Story telling möchte ich keinesfalls als eine zusätzliche große Erzählung begreifen, die aus einer Subjektposition bzw. aus einer männlichen, intellektuellen, bürgerlichen Autorenfigur (wie der genderunspezifischen Reproduktion dieser Figur) hervorgeht. Das Geschichtenerzählen ist bekannterweise eine historische wie gegenwärtige feministische Praxis der mündlichen oder vielleicht schriftlichen Überlieferung von Erfahrung, Erlebnissen, Wissen, Emotionen. Es ist eine Übertragung von eigenen und fremden Geschichten, ein geteiltes affiziertes Erlebnis zwischen Hörenden und Zuhörenden. Das letzte findet z. B. beim Briefaustausch zwischen Freund*innen statt, wenn eine Großmutter von ihrem eigenen Leben ihrem Enkelkind erzählt, in Telefonaten zwischen Schwestern in unterschiedlichen Ländern, beim Kollektivplaudern zwischen älteren und jüngeren Aktivist*innen, bei den Interviews einer Künstlerin oder einer Ethnologin, beim Arbeiten in der Kantine zwischen zwei Kolleginnen usw. Das Geschichtenerzählen ist eine everyday practice, die uns mehr oder weniger häufig begegnet.

Haraway, wie ich sie verstehen möchte, setzt das Geschichtenerzählen in einen spezifischen Kontext: in Prozesse des Wissenschaftlichen, des Theoretisierens und des Lernens. Sie spricht von spekulativen Fabulationen und der sogenannten feministischen Technowissenschaft. Michelle Murphy[5] und andere Wissenschaftlerinnen/Feministinnen lehnen sich an Haraways praktisches Denken an und setzen auf eine feministische Technowissenschaft als everyday practice innerhalb der eigenen Wissensproduktion.

 

Zurück zu story telling! Geschichtenerzählen – mit Haraway oder drüber hinaus – wäre für mich der Versuch, die Subjektposition in der binären westlich-philosophischen Logik der Sortierung, Bewertung und Bestimmung von legitimen Wissens- und Denkkategorien zu stören bzw. sie herauszufordern.

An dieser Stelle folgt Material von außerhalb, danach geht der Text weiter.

(** ** Fuel *)

Lemma leadingInt_length n s r : leadingInt n s = Some r → (String.length r.2 ≤ String.length s)%nat.
Proof.
  revert n. induction s as [|c s IH]; intros n; cbn; [by intros [= <-]|].
  destruct (digit_val c); [|by intros [= <-]]. destruct (_ <? _); [done|]. destruct (_ <? _); [done|]. intros H%IH. lia.
Qed.
Lemma leadingFraction_length f sc o s : (String.length (leadingFraction f sc o s).2 ≤ String.length s)%nat.
Proof.
  revert f sc o. induction s as [|c s IH]; intros f sc o; cbn; [lia|]. destruct (digit_val c); [|cbn; lia].
  destruct o; [specialize (IH f sc true); lia|]. destruct (_ <? _); [specialize (IH f sc true); lia|].
  destruct (_ <? _); [specialize (IH f sc true); lia|]. specialize (IH (f * 10 + z) (sc * 10) false). lia.
Qed.
Lemma unit_name_length s : String.length s = (String.length (unit_name s).1 + String.length (unit_name s).2)%nat.
Proof.
  induction s as [|c s IH]; cbn; [done|]. destruct (_ || _); [done|]. destruct (unit_name s). cbn in *. lia.
Qed.
Lemma unitMap_nonempty u k : unitMap u = Some k → (0 < String.length u)%nat.
Proof. destruct u; [done|cbn; lia]. Qed.
Lemma duration_part_shorter s v r : duration_part s = Some (v, r) → (String.length r < String.length s)%nat.
Proof.
  unfold duration_part. destruct (leadingInt 0 s) as [[n s1]|] eqn:E1; [|done]. apply leadingInt_length in E1. cbn in E1.
  set (frac := match s1 with String "." _ => _ | _ => _ end).
  assert (Hf : (String.length frac.1.2 ≤ String.length s1)%nat).
  { subst frac. destruct s1 as [|c s1]; [cbn; lia|]. destruct (Ascii.eqb_spec c ".") as [->|Hn].
    - pose proof (leadingFraction_length 0 1 false s1). destruct (leadingFraction _ _ _ _) as [[? ?] ?]. cbn in *. lia.
    - destruct c as [[] [] [] [] [] [] [] []]; cbn; try lia; by destruct Hn. }
  destruct frac as [[[f sc] s2] post]. cbn in Hf. destruct (_ && _); [done|].
  pose proof (unit_name_length s2) as Hu. destruct (unit_name s2) as [u s3]. cbn in Hu.
  destruct (unitMap u) eqn:Em; [|done]. apply unitMap_nonempty in Em. destruct (_ <? _); [done|]. destruct (_ <? _); [done|].
  intros [= _ <-]. lia.
Qed.
(** Any more fuel than the length gives the same. *)
Lemma duration_fuel fuel s : ∀ d,
  (String.length s < fuel)%nat → duration_parts fuel d s = duration_parts (S (String.length s)) d s.
Proof.
  enough (H : ∀ n fuel s d, (String.length s < fuel)%nat → (fuel ≤ n)%nat → ∀ fuel', (String.length s < fuel')%nat →
    duration_parts fuel d s = duration_parts fuel' d s).
  { intros d Hl. by apply (H fuel); [| |lia]. }
  clear. intros n. induction n as [|n IH]; intros fuel s d Hl Hn fuel' Hl'; [lia|].
  destruct fuel as [|fuel]; [lia|]. destruct fuel' as [|fuel']; [lia|]. cbn. destruct s as [|c s]; [done|].
  destruct (negb _); [done|]. destruct (duration_part _) as [[v r]|] eqn:E; [|done]. apply duration_part_shorter in E.
  destruct (_ <? _); [done|]. cbn in *. apply IH; lia.
Qed.

(** ** Arguments in any order *)

(** A flag is written with one dash or two; [--] ends the flags. *)
Inductive Dash := One | Two.
Inductive Arg :=
| Positional (p : string)
| Joined (dash : Dash) (name value : string)
| Paired (dash : Dash) (name value : string)
| Switch (dash : Dash) (name : string).
Definition dashes (d : Dash) : string := match d with One => "-" | Two => "--" end.
Definition render (a : Arg) : list string :=
  match a with
  | Positional p => [p]
  | Joined d n v => [dashes d +:+ n +:+ "=" +:+ v]
  | Paired d n v => [dashes d +:+ n; v]
  | Switch d n => [dashes d +:+ n]
  end.
(** What follows a terminator, if there is one. *)
Definition terminated (rest : option (list string)) : list string := match rest with Some l => "--" :: l | None => [] end.
Definition name_ok (n : string) : bool :=
  match n with String c _ => negb (Ascii.eqb c "-") | "" => false end && free "=" n.
(** Only the flags of [isKnownBoolFlag] stand alone, and no value that stands
    apart begins with a dash. *)
Definition arg_ok (a : Arg) : bool :=
  match a with
  | Positional p => negb (dashed p) || str_eqb p "-"
  | Joined _ n _ => name_ok n
  | Paired _ n v => name_ok n && negb (isKnownBoolFlag n) && negb (dashed v)
  | Switch _ n => name_ok n && isKnownBoolFlag n
  end.
Definition is_flag_arg (a : Arg) : bool := match a with Positional _ => false | _ => true end.
Definition positional (a : Arg) : list string := match a with Positional p => [p] | _ => [] end.
Lemma dash_name d n : name_ok n = true →
  str_eqb (dashes d +:+ n) "--" = false ∧ str_eqb (dashes d +:+ n) "-" = false ∧ TrimLeft_dash (dashes d +:+ n) = n ∧
  dashed (dashes d +:+ n) = true.
Proof.
  destruct n as [|c n]; [done|]. unfold name_ok. intros [Hc _]%andb_true_iff. apply negb_true_iff, Ascii.eqb_neq in Hc.
  assert (Ht : TrimLeft_dash (String c n) = String c n) by (destruct c as [[] [] [] [] [] [] [] []]; done).
  destruct d; split_all; try done; unfold str_eqb; apply bool_decide_eq_false_2; cbn; congruence.
Qed.
Lemma joined_name d n v : name_ok n = true →
  str_eqb (dashes d +:+ n +:+ "=" +:+ v) "--" = false ∧ str_eqb (dashes d +:+ n +:+ "=" +:+ v) "-" = false ∧
  has_char "=" (dashes d +:+ n +:+ "=" +:+ v) = true ∧ dashed (dashes d +:+ n +:+ "=" +:+ v) = true.
Proof.
  destruct n as [|c n]; [done|]. unfold name_ok. intros [Hc Hf]%andb_true_iff. apply negb_true_iff, Ascii.eqb_neq in Hc.
  destruct d; (split_all; [unfold str_eqb; apply bool_decide_eq_false_2; cbn; congruence|done| |done]).
  - change (dashes One +:+ String c n +:+ "=" +:+ v) with (String "-" (String c n) +:+ String "=" v). apply has_char_app. exact Hf.
  - change (dashes Two +:+ String c n +:+ "=" +:+ v) with (String "-" (String "-" (String c n)) +:+ String "=" v).
    apply has_char_app. exact Hf.
Qed.
Lemma split_step a l :
  arg_ok a = true →
  splitFlagsAndPositionals (render a ++ l)
  = let '(f, p) := splitFlagsAndPositionals l in
    ((if is_flag_arg a then render a else []) ++ f, positional a ++ p).
Proof.
  destruct a as [p|d n v|d n v|d n]; cbn [arg_ok render positional is_flag_arg app]; intros H; cbn [splitFlagsAndPositionals].
  - apply orb_true_iff in H as [H|H].
    + apply negb_true_iff in H. rewrite H. destruct (str_eqb p "--") eqn:E; [apply str_eqb_true in E; by subst|].
      by destruct (splitFlagsAndPositionals l).
    + apply str_eqb_true in H as ->. by destruct (splitFlagsAndPositionals l).
  - destruct (joined_name d n v H) as (-> & -> & -> & ->). cbn [andb negb]. destruct l as [|x l]; [done|].
    by destruct (splitFlagsAndPositionals (x :: l)).
  - apply andb_true_iff in H as [[Hn Hb]%andb_true_iff Hv]. destruct (dash_name d n Hn) as (-> & -> & -> & ->). rewrite Hb, Hv.
    unfold name_ok in Hn. apply andb_true_iff in Hn as [_ Hf].
    assert (Hc : has_char "=" (dashes d +:+ n) = false) by (apply has_char_free; destruct d; exact Hf).
    rewrite Hc. cbn [andb negb]. by destruct (splitFlagsAndPositionals l).
  - apply andb_true_iff in H as [Hn Hb]. destruct (dash_name d n Hn) as (-> & -> & -> & ->). rewrite Hb.
    cbn [andb negb]. destruct l as [|x l]; [done|].
    rewrite andb_false_r. by destruct (splitFlagsAndPositionals (x :: l)).
Qed.
Lemma split_args args rest :
  forallb arg_ok args = true →
  splitFlagsAndPositionals (flat_map render args ++ terminated rest)
  = (flat_map render (List.filter is_flag_arg args), flat_map positional args ++ default [] rest).
Proof.
  induction args as [|a args IH]; [by destruct rest|]. cbn [forallb flat_map List.filter]. intros [Ha Hl]%andb_true_iff.
  rewrite <- app_assoc, split_step by done. rewrite IH by done. by destruct a.
Qed.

Mit diesem Gedanken bin ich glücklicherweise nicht allein. Künstlerin und Autorin Lorraine O’Grady spricht von der Notwendigkeit, über die klassische binäre Logik des entweder/oder hinaus zu denken:

„It is no overstatement to say that the greatest barrier I/we face in winning back the questioning subject position is the West’s continuing tradition of binary, “either/or” logic, a philosophic system that defines the body in opposition to the mind.“[6]

 

Genau diese binäre Logik ist in vielen philosophischen und kulturwissenschaftlichen Fakultäten im deutschsprachigen Raum und drüber hinaus zu beobachten Genau diese binäre Logik ist auch in vielen philosophischen und kulturwissenschaftlichen Fakultäten im deutschsprachigen Raum durchaus präsent. An dieser Stelle möchte ich Lorraine O’Gradys Zitat und ihrem Denken einen größeren Platz einräumen. (Eine Übung gegen die endlose Zitatkonsumation im akademischen Schreiben). Deshalb erzähle ich die Geschichte von Lorraine O’Grady, die mich in der letzten Zeit beschäftigte. O’Grady aus Boston ist bekannt für ihre Arbeit über Black Female Subjectivity und ihre Persona als Mlle Bourgeoise Noire. Bevor sie sich mit der eigenen Kunstproduktion auseinandersetzte, arbeitete O’Grady jahrelang als Kritikerin für Rock Musik, Analystin sowie Literatur- und Handelsübersetzerin. In der New Yorker Kunstwelt war sie erst Ende der 1970er Jahre aktiv, während sie 1983 im Kontext des Civil Rights Movement an der „African American Day Parade“ in Harlem mit dem partizipativen Perfomance-Stück „Art Is“ involviert war. Die Performance war ein scharfer Kommentar zur verbreiteten Ansicht im US-amerikanischen Kunstfeld, dass Avantgarde-Kunst nichts mit Schwarzen Menschen zu tun habe.

 

O’Gradys Familie migrierte aus Afrika über Jamaica nach Boston. Sie erzählt diese Geschichte selber, während sie der Filmmacherin Zawe Ashton ein Bild in ihrem Studio zeigt. O’Grady zeigt Ashton vier gerahmten Fotos aus ihrer Familie bzw. ihrer Mutter und ihrer Tanten. Sie erzählt ihre (Kunst-)Biografie[7] und wie sie mit ihren eigenen „Waffen“ in ihrem Milieu zu kämpfen versuchte bzw. in einem Milieu von Schwarzen ausgebildeten Menschen der US-amerikanischen Mittelschicht. In Abgrenzung zu den weißen bürgerlichen Avantgarde-Kunstkolleg*innen, die ihre Inspiration und Selbst-Legitimation „von der Straße“ bzw. von unten suchten, setzte O’Grady als „overly educated“ und „overly well brought up“ Schwarze Frau auf Sichtbarkeit und Anerkennung auch außerhalb der Black Community.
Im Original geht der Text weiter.